*** Data to use ***
(* ===== verification/Hypercall.v ===== *)
(** * The hypercall interface (hypercall.c)

    The guest's executor talks to the hypervisor by stopping at a fixed kernel
    address with a command in its registers; the other debug stops are the
    breakpoints it asked for.  A handler works on the state of its own virtual CPU
    and on the globals below, under [qemu_race_mutex]; it is a function of both.

    [wait_race] gives the mutex up in its timed wait and sleeps on a futex after the
    critical section, so it is cut there: [wait_race_enter] runs to the first place
    where the thread may block, [wait_race_resume] continues after the timed wait,
    [wait_race_tail] is the part after the critical section.  [RaceSched] composes
    the pieces of two threads. *)

From Stdlib Require Import ZArith Lia Bool Ascii String.
From stdpp Require Import base list gmap sets.
From S2P Require Import Prelude MemOperand DisasTypes DisasTables DisasOps DisasOperands Disas.
From S2P Require Import CpuState HwBreakpoint.

Open Scope Z_scope.
Open Scope rz.

(** ** Globals *)

(** An array indexed by the two virtual CPUs. *)
Record two (A : Type) := mk2 { e0 : A; e1 : A }.
Arguments mk2 {A} _ _.
Arguments e0 {A} _.
Arguments e1 {A} _.

Definition sel {A} (i : bool) (t : two A) : A := if i then e1 t else e0 t.
Definition upd {A} (i : bool) (v : A) (t : two A) : two A :=
  if i then mk2 (e0 t) v else mk2 v (e1 t).

Lemma sel_upd {A} i j (v : A) t : sel i (upd j v t) = if Bool.eqb i j then v else sel i t.
Proof. destruct i, j; reflexivity. Qed.

Lemma sel_upd_same {A} i (v : A) t : sel i (upd i v t) = v.
Proof. destruct i; reflexivity. Qed.

Lemma sel_upd_other {A} i (v : A) t : sel (negb i) (upd i v t) = sel (negb i) t.
Proof. destruct i; reflexivity. Qed.

Lemma sel_upd_other' {A} i (v : A) t : sel i (upd (negb i) v t) = sel i t.
Proof. destruct i; reflexivity. Qed.

Create Rewrite HintDb two.
#[export] Hint Rewrite @sel_upd_same @sel_upd_other @sel_upd_other' : two.

Inductive STATE := PHASE_UNREACHED | PHASE_SLEEPING | PHASE_PASSED.
Inductive STATUS := STATUS_READY | STATUS_RUNNING.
*** End of Data to use ***
> _Prompt_
What number of lines in the data contain the word "timed"? Give the number and nothing else.

> _Output of the exercise_
2